Berlim, 15 fev (EFE).- Nem Leonardo DiCaprio, nem Ewan Mcgregor, nem Pierce Brosnan ou tampouco Ben Stiller: o galã dos galãs do 60º Festival Internacional de Cinema de Berlim é o astro de Bollywood Shah Rukh Khan, único entre os atores que passaram pelo tapete vermelho que provocou suspiros.

Khan não foi ao Festival com um de seus musicais, mas com "My Name is Khan", uma alegação contra a islamofobia. O filme foi o que mais gerou polêmica entre seus admiradores, como ressalta a imprensa berlinense.
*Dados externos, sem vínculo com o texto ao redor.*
(* ===== verification/Watchers.v ===== *)
(** The watcher tasks ([run_provider_watcher] and [emit_refs_for_provider] of
    [src/reconcilers/spot_schedule_watch.rs], [run_node_watcher] and
    [emit_refs_for_node] of [src/reconcilers/child_watch.rs]).

    A task is its loop: a body, from a state to the next, and a number of
    iterations.  What it shares with the rest of the controller (the reverse
    index behind its mutex, the Machine store, the channel into the reconcile
    queue) and what it waits for (the API, the watch stream, the clock) are
    calls. *)

From S2P Require Import Prelude RustStr Effects Constants Json Crd Externals KubeApi Samples Capi SpotWatch.

(** [kube::runtime::watcher::Event]. *)
Inductive watcher_event (O : Type) : Type :=
| Apply (o : O)
| Delete (o : O)
| Init
| InitApply (o : O)
| InitDone.
Arguments Apply {O} o.
Arguments Delete {O} o.
Arguments Init {O}.
Arguments InitApply {O} o.
Arguments InitDone {O}.

(** The object whose referrers an item of the stream concerns: both tasks treat
    the three kinds of object event alike and skip the rest. *)
Definition event_object {O} (item : result (watcher_event O) string) : option O :=
  match item with
  | Ok (Apply o) | Ok (InitApply o) | Ok (Delete o) => Some o
  | Ok Init | Ok InitDone | Err _ => None
  end.

Inductive watch_call : Type :=
| ResolveKind (g : GroupVersionKind)
| SleepSecs (secs : Z)
| OpenStream (ar : ApiResource)
| NextObject
| ReadIndex
| NextNode
| ReadMachines
| Send (r : ObjectRef).
Definition watch_reply (c : watch_call) : Type :=
  match c with
  | ResolveKind _ => result ApiResource kube_error
  | NextObject => option (result (watcher_event DynamicObject) string)
  | ReadIndex => ReverseIndex
  | NextNode => option (result (watcher_event Node) string)
  | ReadMachines => list DynamicObject
  | Send _ => bool
  | SleepSecs _ | OpenStream _ => unit
  end%type.
#[local] Notation P := (prog watch_reply).

Definition resolve_kind g : P (result ApiResource kube_error) := call (ResolveKind g).
Definition next_object : P (option (result (watcher_event DynamicObject) string)) := call NextObject.
Definition read_index : P ReverseIndex := call ReadIndex.
Definition next_node : P (option (result (watcher_event Node) string)) := call NextNode.
Definition read_machines : P (list DynamicObject) := call ReadMachines.
Definition send_ref r : P bool := call (Send r).

(** [for r in refs { if tx.send(r).await.is_err() { return; } }] *)
Fixpoint send_each (refs : list ObjectRef) : P unit :=
  match refs with
  | [] => Ret tt
  | r :: refs => sent <- send_ref r ;; if sent : bool then send_each refs else Ret tt
  end.

(** ** The provider watcher *)

Definition provider_key_of (g : GroupVersionKind) (object : DynamicObject) : option ProviderKey :=
  match d_namespace object, d_name object with
  | Some namespace, Some name => Some {| gvk := g; pk_namespace := namespace; pk_name := name |}
  | _, _ => None
  end.

Definition emit_for_provider (g : GroupVersionKind) (object : DynamicObject) : P unit :=
  match provider_key_of g object with
  | None => Ret tt
  | Some key =>
      index <- read_index ;;
      send_each (lookup_refs key index)
  end.

Definition back_off : P unit := call (SleepSecs SPOT_SCHEDULE_DISCOVERY_RETRY_SECS).

(** Inside the stream, or before it. *)
Definition provider_tick (g : GroupVersionKind) (streaming : bool) : P (bool + Empty_set) :=
  if streaming then
    item <- next_object ;;
    match item with
    | None => back_off ;;; Ret (inl false)
    | Some item =>
        match event_object item with
        | Some object => emit_for_provider g object
        | None => Ret tt
        end ;;;
        Ret (inl true)
    end
  else
    k <- resolve_kind g ;;
    match k with
    | Err _ => back_off ;;; Ret (inl false)
    | Ok ar => call (OpenStream ar) ;;; Ret (inl true)
    end.
Definition run_provider_watcher (g : GroupVersionKind) (n : nat) : P (option Empty_set) :=
  iterate n (provider_tick g) false.

(** ** The Node watcher *)

Definition object_ref (r : SmRef) : ObjectRef := {| ref_name := sr_name r; ref_namespace := Some (sr_namespace r) |}.

Definition emit_for_node (node : Node) : P unit :=
  snapshot <- read_machines ;;
  send_each (object_ref <$> node_to_scheduled_machines_via_machine node snapshot).

Definition node_tick (_ : unit) : P (unit + unit) :=
  item <- next_node ;;
  match item with
  | None => Ret (inr tt)
  | Some item =>
      match event_object item with
      | Some node => emit_for_node node
      | None => Ret tt
      end ;;;
      Ret (inl tt)
  end.
Definition run_node_watcher (n : nat) : P (option unit) := iterate n node_tick tt.

(** ** What the watchers send *)

(** Where the provider watcher stands.  [Waking k h sent]: the last event was of
    the object [k], the index read for it is that of the history [h], and the
    machines [sent] were enqueued. *)
Inductive watch_state : Type :=
| Resolving
| BackingOff
| Opening
| Listening
| Looking (k : ProviderKey)
| Waking (k : ProviderKey) (h : list sm_event) (sent : gset ObjectRef).

(** One reply.  The index is the manager's, which the observations and
    deletions of machines drive; the rest answers in any way. *)
Definition watch_after (g : GroupVersionKind) (s : watch_state) (e : event watch_reply) (s' : watch_state) : Prop :=
  match e with
  | Ev (ResolveKind _) r => s' = match r with Ok _ => Opening | Err _ => BackingOff end
  | Ev (SleepSecs _) _ => s' = Resolving
  | Ev (OpenStream _) _ => s' = Listening
  | Ev NextObject None => s' = BackingOff
  | Ev NextObject (Some item) =>
      s' = match event_object item ≫= provider_key_of g with Some k => Looking k | None => Listening end
  | Ev ReadIndex idx => exists k h, s = Looking k /\ idx = index (replay_events h) /\ s' = Waking k h ∅
  | Ev (Send r) accepted =>
      exists k h sent, s = Waking k h sent /\ s' = if accepted : bool then Waking k h ({[r]} ∪ sent) else Listening
  | _ => s' = s
  end.

(** The calls the provider watcher may make: it sends a machine that references
    the object of the last event and was not sent for it yet, and goes on to
    the next event when none is left. *)
Definition watch_allowed (g : GroupVersionKind) (s : watch_state) (c : watch_call) : Prop :=
  match c with
  | ResolveKind g' => s = Resolving /\ g' = g
  | SleepSecs secs => s = BackingOff /\ secs = 30%Z
  | OpenStream _ => s = Opening
  | NextObject =>
      s = Listening \/
      exists k h sent, s = Waking k h sent /\ forall r, current_key h r = Some k <-> r ∈ sent
  | ReadIndex => exists k, s = Looking k
  | Send r => exists k h sent, s = Waking k h sent /\ current_key h r = Some k /\ r ∉ sent
  | NextNode | ReadMachines => False
  end.

Section provider.
Context (g : GroupVersionKind).
Notation triple := (hoare (watch_after g) (watch_allowed g)).

(** Ready for the next event. *)
Definition ready_for_next (s : watch_state) : Prop := watch_allowed g s NextObject.

Lemma triple_send_each k h l : forall sent,
  NoDup l -> (forall r, r ∈ l -> r ∉ sent) ->
  (forall r, current_key h r = Some k <-> r ∈ l \/ r ∈ sent) ->
  triple (Waking k h sent) (send_each l) (λ s _, ready_for_next s).
Proof.
  induction l as [| r l IH]; cbn [send_each]; intros sent Hd Hf Hk.
  { cbn. right. exists k, h, sent. split; [done |]. intros r. rewrite Hk, elem_of_nil. tauto. }
  apply NoDup_cons in Hd as [Hr Hd]. cbn. split.
  { exists k, h, sent. split; [done |]. split; [apply Hk; left; by left |]. apply Hf. by left. }
  intros accepted s' (k' & h' & sent' & [= <- <- <-] & ->). destruct accepted; cbn; [| by left].
  apply IH; [done | |].
  - intros r' Hr'. rewrite not_elem_of_union, not_elem_of_singleton. split; [by intros -> |]. apply Hf. by right.
  - intros r'. rewrite Hk, elem_of_cons, elem_of_union, elem_of_singleton. tauto.
Qed.

Lemma triple_emit object :
  triple (match provider_key_of g object with Some k => Looking k | None => Listening end)
    (emit_for_provider g object) (λ s _, ready_for_next s).
Proof.
  unfold emit_for_provider. destruct (provider_key_of g object) as [k |]; [| by left]. cbn. split; [by eexists |].
  intros idx s' (k' & h & [= <-] & -> & ->). apply triple_send_each.
  - apply NoDup_elements.
  - intros r _. apply not_elem_of_empty.
  - intros r. rewrite lookup_refs_current. set_solver.
Qed.

Lemma triple_provider n : triple Resolving (run_provider_watcher g n) (λ _ r, r = None).
Proof.
  apply (hoare_iterate _ _ _ (λ streaming s, if streaming : bool then ready_for_next s else s = Resolving)); [| done | done].
  assert (Hb : triple BackingOff (back_off ;;; Ret (inl (B := Empty_set) false)) (λ s r,
            match r with inl st => if st : bool then ready_for_next s else s = Resolving | inr _ => False end)).
  { cbn. split; [done |]. by intros _ s' ->. }
  intros streaming s Hs. unfold provider_tick. destruct streaming.
  - split; [exact Hs |]. intros [item |] s'; cbn [watch_after]; intros ->.
    + cbn [bind]. destruct (event_object item) as [object |]; cbn [option_bind mbind]; [| cbn; by left].
      apply hoare_bind. eapply hoare_mono; [done | | apply triple_emit]. by intros s' [].
    + eapply hoare_mono; [done | | exact Hb]. by intros s' [st | []].
  - subst s. split; [done |]. intros [ar | e] s' ->.
    + cbn. split; [done |]. intros _ s' ->. by left.
    + eapply hoare_mono; [done | | exact Hb]. by intros s' [st | []].
Qed.
End provider.

(** C35: provider events wake exactly the machines concerned: a watcher runs for
    a kind exactly when, after the observations and deletions so far, some
    machine references an object of that kind; and however often it reconnects,
    for each event of an object it enqueues exactly the machines whose last
    observation references that object, each once (all of them, unless the
    controller's queue is closed), none on any other item of the stream, and
    waits 30 seconds before resolving the kind again; it never ends by itself. *)
Theorem provider_watcher_wakes_referrers g n :
  (forall history, g ∈ watchers (replay_events history) <-> exists r k, current_key history r = Some k /\ gvk k = g) /\
  hoare (watch_after g) (watch_allowed g) Resolving (run_provider_watcher g n) (λ _ r, r = None).
Proof. split; [intros history; apply watchers_referenced | apply triple_provider]. Qed.

(** The Node watcher: what is left to enqueue for the last event, and whether
    the stream has ended. *)
Inductive node_state : Type :=
| NodeListening
| NodeLooking (node : Node)
| NodeWaking (left_over : list ObjectRef)
| StreamEnded.

Definition node_after (s : node_state) (e : event watch_reply) (s' : node_state) : Prop :=
  match e with
  | Ev NextNode None => s' = StreamEnded
  | Ev NextNode (Some item) => s' = match event_object item with Some node => NodeLooking node | None => NodeListening end
  | Ev ReadMachines machines => exists node, s = NodeLooking node /\
      s' = NodeWaking (object_ref <$> node_to_scheduled_machines_via_machine node machines)
  | Ev (Send r) accepted => exists rest, s = NodeWaking (r :: rest) /\ s' = if accepted : bool then NodeWaking rest else NodeListening
  | _ => s' = s
  end.
Definition node_allowed (s : node_state) (c : watch_call) : Prop :=
  match c with
  | NextNode => s = NodeListening \/ s = NodeWaking []
  | ReadMachines => exists node, s = NodeLooking node
  | Send r => exists rest, s = NodeWaking (r :: rest)
  | _ => False
  end.

(** The Node watcher enqueues, for each event of a Node, the machines the
    Machine store of that moment maps it to, in order and all of them unless
    the queue is closed; it ends exactly when its stream does. *)
Theorem node_watcher_wakes_owners n :
  hoare node_after node_allowed NodeListening (run_node_watcher n) (λ s r, r = Some tt <-> s = StreamEnded).
Proof.
  apply (hoare_iterate _ _ _ (λ _ s, s = NodeListening \/ s = NodeWaking []));
    [| intros [] s [-> | ->]; done | by left].
  intros [] s Hs. unfold node_tick. split; [exact Hs |]. intros [item |] s'; cbn [node_after]; intros ->; [| done].
  cbn [bind]. destruct (event_object item) as [node |]; [| cbn; by left].
  apply hoare_bind. eapply (hoare_mono _ _ _ _ (λ s _, s = NodeListening \/ s = NodeWaking []));
    [done | by intros s' [] | ].
  unfold emit_for_node. split; [by eexists |]. intros ms s' (node' & [= <-] & ->). cbn [bind].
  generalize (object_ref <$> node_to_scheduled_machines_via_machine node ms). intros l.
  induction l as [| r l IH]; cbn [send_each]; [by right |].
  split; [by eexists |]. intros accepted s' (rest & [= <-] & ->). destruct accepted; [exact IH | by left].
Qed.

(** An event wakes the sample machine. *)
Example provider_watcher_sample :
  let env c (_ : unit) := (tt, match c return watch_reply c with
    | ResolveKind _ => Ok {| ar_group := ""; ar_version := ""; ar_kind := ""; ar_plural := "" |}
    | NextObject => Some (Ok (Apply {| d_name := Some (ssr_name (schedule (spec sample_sm)));
        d_namespace := Some "team"; d_labels := None; d_data := JObj [] |}))
    | ReadIndex => index (replay_events [Observed sample_sm])
    | NextNode => None
    | ReadMachines => []
    | Send _ => true
    | SleepSecs _ | OpenStream _ => tt
    end) in
  omap (λ e, match ev_call e with Send r => Some r | _ => None end)
    (run env tt (run_provider_watcher {| gvk_group := "spotschedules.5spot.finos.org"; gvk_version := "v1alpha1";
       gvk_kind := ssr_kind (schedule (spec sample_sm)) |} 2)).1.2 = [from_obj sample_sm].
Proof. vm_compute. reflexivity. Qed.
Ao bulício diante do hotel onde Khan estava, seguiram os tumultos na noite de estreia, na sexta-feira em Berlim, e o assédio midiático nas sucessivas festas pelas quais passou.

"A única gritaria autêntica, como nos velhos tempos dos festivais, foi desencadeado por ele", comentou à Agência Efe Matthias Killing, estudante de Politologia e um dos rapazes que fiscalizam o tapete vermelho noite a noite, com experiência de quatro edições do Festival.

Com DiCaprio houve o alvoroço consequente, "mas sobretudo por parte de fotógrafos e de câmeras, que o chamavam a gritos para que olhasse às câmeras", diz Killing, que se denomina a si próprio como especialista do tapete vermelho.

Seguiram-no em intensidade Ewan Mcgregor, depois Pierce Brosnan e, bem longe deles, a quarta estrela de Hollywood que até agora passou por Berlim, Ben Stiller.

Mas o que provocou suspiros das fãs foi Khan, que motivou uma gritaria ensurdecedora entre as jovens e não tão jovens que esperavam pelo ídolo. Bollywood venceu Hollywood no 'quesito galã'.

Khan não canta nem dança no filme que apresentou, mas isso não diminuiu o impacto de sua passagem por Berlim, como não se cansa de repetir o diretor do Festival, Dieter Kosslick.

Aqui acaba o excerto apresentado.